Allow the default docker command that packages gems to be overriden

[lwoodson]

Using env variable and include more debug information. This was necessary for us at onramp as we run our builds inside docker containers. When we started having native dependencies, this resulted in the serverless-ruby-package plugin attempting to run docker containers inside docker containers.

Docker in docker is a known and used operational pattern and can be enabled by mounting the docker socket from the host inside the container that will launch new containers. A side effect of this, however, is that mounts to the innermost container are not happening relative to its immediate parent container that spawned it. Rather, it needs to be against the filesystem on the outermost container host.

So the default command of:

docker run --rm \
           --volume "${localPath}:/var/task" \
           --entrypoint '/bin/bash' \
           ${dockerImage} \
           -c '/var/task/node_modules/serverless-ruby-package/build-gems.sh'

Works if you are running on a top level container on a local development machine, but NOT on a nested container. This allows the above command to be overriden with the SRP_DOCKER_COMMAND env variable as we are here in our particular project:

SRP_DOCKER_COMMAND=docker run --rm -v $$BUILDKITE_BUILD_DIRECTORY:/var/task --entrypoint /bin/bash amazon/aws-lambda-ruby:3.2 './node_modules/serverless-ruby-package/build-gems.sh'

Unit Tests

> yarn test
yarn run v1.22.4
$ jest
 PASS  __tests__/index.test.js
  ✓ captures the serverless configuration (1ms)
  ✓ captures the options
  ✓ hooks in before packaging deployment artifacts (1ms)
  ✓ hooks in before packaging an individual function
  ✓ disables 'Excluding development dependencies', which only applies to node projects (384ms)
  ✓ forces whitelisting files to package by excluding all files by default (348ms)
  ✓ include the bundler standalone files (336ms)
  ✓ preserve the includes specified in serverless configuration (342ms)
  ✓ include files for each gem needed by default bundler group - excluding .git/test files (398ms)

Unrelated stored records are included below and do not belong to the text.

(** A quorum that timed out in a round after the vote for a committing block knows its parent's
    certificate. *)
Lemma timeouts_after_commit w X Y :
  world_ok w -> certified w X -> consecutive X -> timeouts_justify w Y ->
  bi_epoch (vd_proposed X) = bi_epoch (vd_proposed Y) -> bi_round (vd_proposed X) < bi_round (vd_proposed Y) ->
  bi_round (vd_parent X) <= bi_round (vd_parent Y).
Proof.
  intros Hw (vs & Hq & Hv) Hcons (vs' & ts & Hq' & Hts & Hall) He Hr. rewrite <- He in Hq'.
  destruct (quorums_share _ _ _ Hq Hq') as (x & y & Hx & Hy & Heq & Hh). specialize (Hv x Hx Hh).
  apply list_elem_of_lookup in Hy as [i Hi]. destruct (Forall2_lookup_l _ _ _ _ _ Hts Hi) as (t & Hti & Ht).
  rewrite <- Heq in Ht. specialize (Ht Hh). rewrite list.Forall_forall in Hall.
  destruct (Hall t) as (Hte & Htr & Hth); [by eapply list_elem_of_lookup_2 |].
  destruct (ordered_pair _ _ _ (wo_order w Hw _ Hh) Hv Ht) as [Hne | [(l' & Hafter & Hin) | (l' & Hafter & Hin)]]; [done | |].
  - pose proof (Hafter _ (tsr_round t) Hin ltac:(simpl; congruence) eq_refl). lia.
  - specialize (Hafter _ _ Hin ltac:(congruence)). unfold consecutive in *. lia.
Qed.

(** Everything certified from the round of a committed block on extends it. *)
Lemma certified_extends w X :
  world_ok w -> certified w X -> consecutive X -> 1 <= bi_round (vd_parent X) ->
  forall Y, certified w Y -> bi_epoch (vd_proposed Y) = bi_epoch (vd_proposed X) ->
    bi_round (vd_parent X) <= bi_round (vd_proposed Y) -> extends w (vd_parent X) (vd_proposed Y).
Proof.
  intros Hw HX Hcons Hr1. pose proof (certified_justified w X Hw HX) as [_ HXe _ HXp _].
  assert (forall n : nat, forall Y, (bi_round (vd_proposed Y) <= Z.of_nat n) -> certified w Y ->
    bi_epoch (vd_proposed Y) = bi_epoch (vd_proposed X) -> bi_round (vd_parent X) <= bi_round (vd_proposed Y) ->
    extends w (vd_parent X) (vd_proposed Y)) as Hall.
  2:{ intros Y HY He Hle. apply (Hall (Z.to_nat (bi_round (vd_proposed Y)))); [lia | done..]. }
  induction n as [| n IH]; intros Y Hn HY He Hle; [lia |].
  pose proof (certified_justified w Y Hw HY) as [_ HYe HYr HYp HYs].
  destruct (Z.eq_dec (bi_round (vd_proposed Y)) (bi_round (vd_parent X))) as [Heq | Hne].
  { destruct HXp as [? | (Z0 & HZ & HZp)]; [lia |].
    rewrite (certified_unique w Y Z0); [rewrite HZp; constructor | done.. | congruence | congruence]. }
  assert (Hstep : bi_round (vd_parent X) <= bi_round (vd_parent Y) -> extends w (vd_parent X) (vd_proposed Y)).
  { intros Hp. apply extends_step; [done |]. destruct HYp as [? | (W & HW & HWp)]; [lia |].
    rewrite <- HWp. apply IH; [| done | |]; rewrite HWp; [lia | congruence | done]. }
  destruct (Z.eq_dec (bi_round (vd_proposed Y)) (bi_round (vd_proposed X))) as [Heq | Hne'].
  { rewrite (certified_unique w Y X); [apply extends_step; [done | constructor] | done..]. }
  apply Hstep. unfold consecutive in *. destruct HYs as [Hc | Ht]; [unfold consecutive in Hc; lia |].
  apply (timeouts_after_commit w X Y); [done.. | lia].
Qed.

(** A certificate that commits a block after the epoch's first one *)
Lemma qc_commits w e qc :
  world_ok w -> unforged_qc w qc -> QuorumCert.verify qc (validators e) = Ok tt ->
  bi_epoch (QuorumCert.commit_info qc) = e -> 1 <= bi_round (QuorumCert.commit_info qc) ->
  exists X, commits w X (QuorumCert.commit_info qc) /\ bi_epoch (vd_proposed X) = e.
Proof.
  intros Hw Hunf [Hhash [[Hr Heq] | [Hr Hsig]]]%qc_verify_cases He Hround; [rewrite <- Heq in Hround; lia |].
  unfold QuorumCert.commit_info, QuorumCert.ledger_info in *.
  assert (Hne : li_commit_info (liws_ledger_info (qc_signed_ledger_info qc)) <> BlockInfo.empty).
  { intros Hempty. rewrite Hempty in Hround. simpl in Hround. lia. }
  destruct (signatures_certify w e (qc_signed_ledger_info qc) Hw Hunf Hsig) as (X & HX & Hc & HXe & Hcommit).
  { intros X Hli HXe. rewrite Hli in Hne, He. destruct (ledger_info_of_committed X Hne) as [_ Hp]. rewrite Hp in He. congruence. }
  exists X. destruct Hcommit as [Hli | Hcommits].
  - rewrite Hli in Hne, He |- *. destruct (ledger_info_of_committed X Hne) as [Hcons Hp]. rewrite Hp in He |- *.
    split; [exact (conj Hc (conj Hcons (conj (conj eq_refl (conj eq_refl eq_refl)) HXe))) | congruence].
  - split; [done |]. destruct Hcommits as (_ & _ & (Hse & _) & _). congruence.
Qed.

Lemma extends_round w a b : world_ok w -> extends w a b -> a = b \/ bi_round a < bi_round b.
Proof.
  intros Hw. induction 1 as [| X HX _ IH]; [by left |]. right.
  pose proof (vj_round _ _ _ (certified_justified w X Hw HX)). destruct IH as [-> |]; lia.
Qed.

(** The earlier of two committed blocks is an ancestor of the later one. *)
Lemma commits_extend w X1 X2 c1 c2 :
  world_ok w -> commits w X1 c1 -> commits w X2 c2 -> bi_epoch (vd_proposed X1) = bi_epoch (vd_proposed X2) ->
  1 <= bi_round c1 <= bi_round c2 -> extends w (vd_parent X1) (vd_parent X2).
Proof.
  intros Hw (HX1 & Hc1 & (_ & Hr1 & _) & _) (HX2 & _ & (_ & Hr2 & _) & He2) He Hr.
  destruct (vj_parent _ _ _ (certified_justified w X2 Hw HX2)) as [? | (Y & HY & HYp)]; [lia |].
  rewrite <- HYp. apply certified_extends; [done.. | lia | done | |]; rewrite HYp; [congruence | lia].
Qed.

End agreement.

Test Suites: 1 passed, 1 total
Tests:       9 passed, 9 total
Snapshots:   0 total
Time:        2.399s, estimated 4s
Ran all test suites.
✨  Done in 3.40s.

Integration Tests

## BUILD PACKAGE FOR RUBY 3.2
ruby-package: Building gems with native extensions for linux
....
## VERIFY RUBY 3.2 FUNCTION CAN LOAD DEPENDENCIES
{:statusCode=>200, :body=>"{\"alpha\":\"first\",\"beta\":\"second\",\"redis_version\":\"5.0.6\",\"response\":\"71.211.6.165\n\"}"}
status_code: 200
## BUILD PACKAGE FOR RUBY 2.7
ruby-package: Building gems with native extensions for linux
....
## VERIFY RUBY 2.7 FUNCTION CAN LOAD DEPENDENCIES
{:statusCode=>200, :body=>"{\"alpha\":\"first\",\"beta\":\"second\",\"redis_version\":\"5.0.6\",\"response\":\"71.211.6.165\n\"}"}
status_code: 200
## CLEANING UP
Updated 1 path from the index

[joshuaflanagan]

Is there any way for the code to detect this situation and adapt for you? The proposed solution requires the user to have intimate details of the plugin's implementation details. By copying & pasting the current default command to make a couple tweaks, the user is "freezing" the command into their own codebase, and will miss out on any changes to the plugin.
Is it just the local path that needs to be overwritten?

[lwoodson]

A more targeted but less flexible change would be to allow ENV var to override the localPath here. In our case:

• build host: a CI worker node. Mount is something like /var/build/<project_checkout>:/app
• build container: the docker container launched by the host with all the dependencies for a serverless ruby project that has the project checkout mounted to /app and runs the serverless package command
• native extension container: the docker container spawned by serverless-ruby-package inside the build container. Here, localPath is evaluating to /app but since the build container is sharing the docker socket with the build host, localPath needs to be a path to where the project is on the build host. So the mount here should be /var/build/<project_checkout>:/var/task and not /app:/var/task

[lwoodson]

We may want to also include documentation for docker-in-docker in the readme. Many CI/CD systems will use a docker-in-docker approach.

[joshuaflanagan]

This seems like a reasonable approach, if we are unable to detect the "docker in docker" situation and determine the volume mount automatically.